Records shown:
(* ===== verification/Dependencies.v ===== *)
(** * Known addresses

    [utils/deploys/dependencies.ts]: contracts that exist on public networks,
    by name and chain id, and the names under which the protocol's own
    contracts are recorded. *)

From S2P Require Import Prelude JsString Constants.
From Stdlib Require Import String.

Local Open Scope Z_scope.

Definition dependencies : list (string * list (Z * Address)) :=
  [
   ("AAVE", [(1, "0x7Fc66500c84A76Ad7e9c93437bFc5Ac33E2DDaE9");
     (42, "0xE350F11CdB9fEeC9259aBcD3D13ee92A65e005f8")]);
   ("REP", [(1, "0x221657776846890989a759ba2973e427dff5c9bb");
     (42, "0xcf23c73e32680986F98022A25De8F506bB0Eb440")]);
   ("BAL", [(1, "0xba100000625a3754423978a60c9317c58a424e3d");
     (42, "0x26f1D70ef9b355485a599924D690001ba0c7a573")]);
   ("YFI", [(1, "0x0bc529c00c6401aef6d220be8c6ea1667f6ad93e");
     (42, "0x13a501976Fad60E547BDe3b7dC5cFeFaD507b93e")]);
   ("COMP", [(1, "0xc00e94cb662c3520282e6f5717214004a7f26888");
     (42, "0x5e5b4f6f598d8fed3fd41ab915a446e80879c501")]);
   ("KNC", [(1, "0xdd974d5c2e2928dea5f71b9825b8b646686bd200");
     (42, "0xfC370E1B3583d668BC18C7B030B697bF99f20A5f")]);
   ("LEND", [(1, "0x80fB784B7eD66730e8b1DBd9820aFD29931aab03");
     (42, "0x8282B03C0C96C576c210E81c500042b5b5795104")]);
   ("LRC", [(1, "0xbbbbca6a901c926f240b89eacb641d8aec7aeafd");
     (42, "0xd56F379333e7D06dC8cfD576eba34E7a667f2946")]);
   ("MKR", [(1, "0x9f8f72aa9304c8b593d555f12ef6589cc3a579a2");
     (42, "0x66E604114E97B9099b8B8FbB3DD59AD180132b8B")]);
   ("REN", [(1, "0x408e41876cccdc0f92210600ef50372656052a38");
     (42, "0xB15C923E9E80832cE2Cc35AB9a249b82740Ad2E8")]);
   ("SNX", [(1, "0xc011a73ee8576fb46f5e1c5751ca3b9fe0af2a6f");
     (42, "0x63B6cE68Ae8f3Fb3D0B7490d1C60634F403e6E13")]);
   ("USDC", [(1, "0xA0b86991c6218b36c1d19D4a2e9Eb0cE3606eB48");
     (42, "0x15758350DECEA0E5A96cFe9024e3f352d039905a")]);
   ("WETH", [(1, "0xc02aaa39b223fe8d0a0e5c4f27ead9083c756cc2");
     (42, "0xd0A1E359811322d97991E03f863a0C30C2cF029C")]);
   ("WBTC", [(1, "0x2260FAC5E5542a773Aa44fBCfeDf7C193bc2C599");
     (42, "0x595f8DaB94b9c718cbf5c693cD539Fd00b286D3d")]);
   ("DAI", [(1, "0x6b175474e89094c44da98b954eedeac495271d0f");
     (42, "0xF091720Dea579d7Eec922d8B2A3A67ba522CCf6D")]);
   ("UNI", [(1, "0x1f9840a85d5af5bf1d1762f925bdaddc4201f984");
     (42, "0x3d07e0780fd534759dbf1d7e3d92f454b783c4f4")]);
   ("STETH", [(1, "0xae7ab96520DE3A18E5e111B5EaAb095312D7fE84");
     (42, "0x4b7FCBC11BB45075b9A1F953128C09bC97D6a0D7")]);
   ("AAVE_LENDING_POOL_ADDRESSES_PROVIDER", [(1, "0xB53C1a33016B2DC2fF3653530bfF1848a515c8c5");
     (42, "0x88757f2f99175387aB4C6a4b3067c77A695b0349")]);
   ("AAVE_PROTOCOL_DATA_PROVIDER", [(1, "0x057835Ad21a177dbdd3090bB1CAE03EaCF78Fc6d");
     (42, "0x3c73A5E5785cAC854D468F727c606C07488a29D6")]);
   ("UNISWAP_FACTORY", [(1, "0x5C69bEe701ef814a2B6a3EDD4B1652CB9cc5aA6f");
     (42, "0x5C69bEe701ef814a2B6a3EDD4B1652CB9cc5aA6f")]);
   ("UNISWAP_ROUTER", [(1, "0x7a250d5630B4cF539739dF2C5dAcb4c659F2488D");
     (42, "0x7a250d5630B4cF539739dF2C5dAcb4c659F2488D")]);
   ("UNISWAP_ROUTER_V3", [(1, "0xe592427a0aece92de3edee1f18e0157c05861564")]);
   ("WETH_DAI_UNI_PAIR", [(1, "0xa478c2975ab1ea89e8196811f51a7b7ade33eb11");
     (42, "0x0a9f9974c3db9bc5ffd4c1de13651277c264dad4")]);
   ("WETH_DAI_UNI_STAKING_REWARD", [(1, "0xa1484C3aa22a66C62b77E0AE78E15258bd0cB711");
     (42, "0xb7fe5bf80d7c39d3322294a233af41e66a8d4c13")]);
   ("WETH_WBTC_UNI_PAIR", [(1, "0xBb2b8038a1640196FbE3e38816F3e67Cba72D940");
     (42, "0x649c5ffd6e1b67fba819faf0285e6c1dedf808b5")]);
   ("WETH_WBTC_UNI_STAKING_REWARD", [(1, "0xCA35e32e7926b96A9988f61d510E038108d8068e");
     (42, "0xbe53a06DAD27bddA66981361504e93cba9E55799")]);
   ("SUSHISWAP_ROUTER", [(1, "0xd9e1cE17f2641f24aE83637ab66a2cca9C378B9F");
     (42, "")]);
   ("BALANCER_EXCHANGE_PROXY", [(1, "0x3E66B66Fd1d0b02fDa6C811Da9E0547970DB2f21");
     (42, "0x4e67bf5bD28Dd4b570FBAFe11D0633eCbA2754Ec")]);
   ("AAVE_PROTO_GOVERNANCE", [(1, "0x8a2efd9a790199f4c94c6effe210fce0b4724f52");
     (42, "0xb2D400Bd6A261fB2cC553124374ee2592bea3B27")]);
   ("COMP_GOVERNOR_ALPHA", [(1, "0xc0da01a04c3f3e0be433606045bb7017a7323e38");
     (42, "0xf37Fb64445daC3dF40cA36B7DC9172f7E8f8062B")]);
   ("UNI_GOVERNOR_ALPHA", [(1, "0x5e4be8Bc9637f0EAA1A755019e06A68ce081D58F");
     (42, "0xa10Be89E524763e0D34c31Ea7301c5579064d5f8")]);
   ("ETH_ORACLE_PROXY", [(1, "0x97C3e595e8f80169266B5534e4d7A1bB58BB45ab");
     (42, "0xE2cFc870edFb863beF5057ed19cb8F904C84100C")]);
   ("DAI_ORACLE_PROXY", [(1, "0xa0485EbFE8854855C68B6Fa058AEe1B62A66Ea9d");
     (42, "0x2890830E40CB2E1e82245b359491a8F8E7560a4b")]);
   ("BTC_ORACLE_PROXY", [(1, "0xbf63446ecF3341e04c6569b226a57860B188edBc");
     (42, "0x46c2f93470d9367792806f199E5Fc8d1896F16E1")]);
   ("USDC_ORACLE", [(1, "0x7561E6D8301cDac56787E203b06E98427a36B1e0");
     (42, "0x7970AC597e74829DECe89AFCCE608eb716cAc8cC")]);
   ("MULTI_SIG_OWNER", [(1, "0xF8523c551763FE4261A28313015267F163de7541")]);
   ("ONE_INCH_SPENDER_ADDRESS", [(1, "0xE4C9194962532fEB467DCe8b3d42419641c6eD2E")]);
   ("ONE_INCH_EXCHANGE_ADDRESS", [(1, "0x11111254369792b2ca5d084ab5eea397ca8fa48b")]);
   ("CURVE_ETH_STETH_EXCHANGE", [(1, "0xDC24316b9AE028F1497c275EB9192a3Ea0f67022")]);
   ("CURVE_WETH_STETH_EXCHANGE", [(1, "0x828b154032950C8ff7CF8085D841723Db2696056")]);
   ("ZERO_EX_EXCHANGE", [(1, "0xdef1c0ded9bec7f1a1670819833240f027b25eff")]);
   ("AAVE_MIGRATION_PROXY", [(1, "0x317625234562B1526Ea2FaC4030Ea499C5291de4");
     (42, "0x7c24e875D3ea8bc19cEEC6d8BcF26aA69bfFDC4C")]);
   ("HUMAN_FRIENDLY_NAMES", [(1, "main-net");
     (42, "kovan");
     (50, "test-rpc")])
  ]%string.

(** The accounts impersonated on a forked network. *)
Definition whales : list (string * Address) :=
  [
   ("USDC_WHALE", "0x47ac0Fb4F2D84898e4D9E7b4DaB3C24507a6D503");
   ("DAI_WHALE", "0x47ac0Fb4F2D84898e4D9E7b4DaB3C24507a6D503");
   ("WETH_WHALE", "0x2f0b23f53734252bda2277357e97e1517d6b042a");
   ("WBTC_WHALE", "0x2260fac5e5542a773aa44fbcfedf7c193bc2c599");
   ("STETH_WHALE", "0xdc24316b9ae028f1497c275eb9192a3ea0f67022")
  ]%string.

(** [DEPENDENCY] *)
Definition DEPENDENCY : list (string * string) :=
  [
   ("AAVE", "AAVE");
   ("SNX", "SNX");
   ("LEND", "LEND");
   ("COMP", "COMP");
   ("MKR", "MKR");
   ("REN", "REN");
   ("KNC", "KNC");
   ("LRC", "LRC");
   ("BAL", "BAL");
   ("YFI", "YFI");
   ("REP", "REP");
   ("DAI", "DAI");
   ("UNI", "UNI");
   ("WBTC", "WBTC");
   ("WETH", "WETH");
   ("AAVE_LENDING_POOL_ADDRESSES_PROVIDER", "AAVE_LENDING_POOL_ADDRESSES_PROVIDER");
   ("AAVE_PROTOCOL_DATA_PROVIDER", "AAVE_PROTOCOL_DATA_PROVIDER");
   ("UNISWAP_FACTORY", "UNISWAP_FACTORY");
   ("UNISWAP_ROUTER", "UNISWAP_ROUTER");
   ("WETH_DAI_UNI_PAIR", "WETH_DAI_UNI_PAIR");
   ("WETH_DAI_UNI_STAKING_REWARD", "WETH_DAI_UNI_STAKING_REWARD");
   ("WETH_WBTC_UNI_PAIR", "WETH_WBTC_UNI_PAIR");
   ("WETH_WBTC_UNI_STAKING_REWARD", "WETH_WBTC_UNI_STAKING_REWARD");
   ("SUSHISWAP_ROUTER", "SUSHISWAP_ROUTER");
   ("BALANCER_EXCHANGE_PROXY", "BALANCER_EXCHANGE_PROXY");
   ("ETH_ORACLE_PROXY", "ETH_ORACLE_PROXY");
   ("DAI_ORACLE_PROXY", "DAI_ORACLE_PROXY");
   ("BTC_ORACLE_PROXY", "BTC_ORACLE_PROXY");
   ("AAVE_PROTO_GOVERNANCE", "AAVE_PROTO_GOVERNANCE");
   ("UNI_GOVERNOR_ALPHA", "UNI_GOVERNOR_ALPHA");
   ("COMP_GOVERNOR_ALPHA", "COMP_GOVERNOR_ALPHA");
   ("MULTI_SIG_OWNER", "MULTI_SIG_OWNER");
   ("ONE_INCH_SPENDER_ADDRESS", "ONE_INCH_SPENDER_ADDRESS");
   ("ONE_INCH_EXCHANGE_ADDRESS", "ONE_INCH_EXCHANGE_ADDRESS");
   ("AAVE_MIGRATION_PROXY", "AAVE_MIGRATION_PROXY");
   ("CONTROLLER", "Controller");
   ("BASIC_ISSUANCE_MODULE", "BasicIssuanceModule");
   ("NAV_ISSUANCE_MODULE", "NavIssuanceModule");
   ("SET_TOKEN_CREATOR", "SetTokenCreator")
  ]%string.

Fixpoint assoc {A B} `{EqDecision A} (k : A) (l : list (A * B)) : option B :=
  match l with
  | [] => None
  | (k', v) :: l' => if decide (k' = k) then Some v else assoc k l'
  end.

(** [dependencies.name[chain]]; an absent entry is undefined, which every use
    of it rejects. *)
Definition dependency (name : string) (chain : Z) : result Address :=
  match assoc name dependencies with
  | None => Throw "Cannot read property of undefined"
  | Some l => match assoc chain l with Some a => Ok a | None => Throw "undefined" end
  end.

Exercise: Please write out, exactly as they appear, the lines from the one containing "match l with" through the last line of the records above, and nothing more.

Output:
  match l with
  | [] => None
  | (k', v) :: l' => if decide (k' = k) then Some v else assoc k l'
  end.

(** [dependencies.name[chain]]; an absent entry is undefined, which every use
    of it rejects. *)
Definition dependency (name : string) (chain : Z) : result Address :=
  match assoc name dependencies with
  | None => Throw "Cannot read property of undefined"
  | Some l => match assoc chain l with Some a => Ok a | None => Throw "undefined" end
  end.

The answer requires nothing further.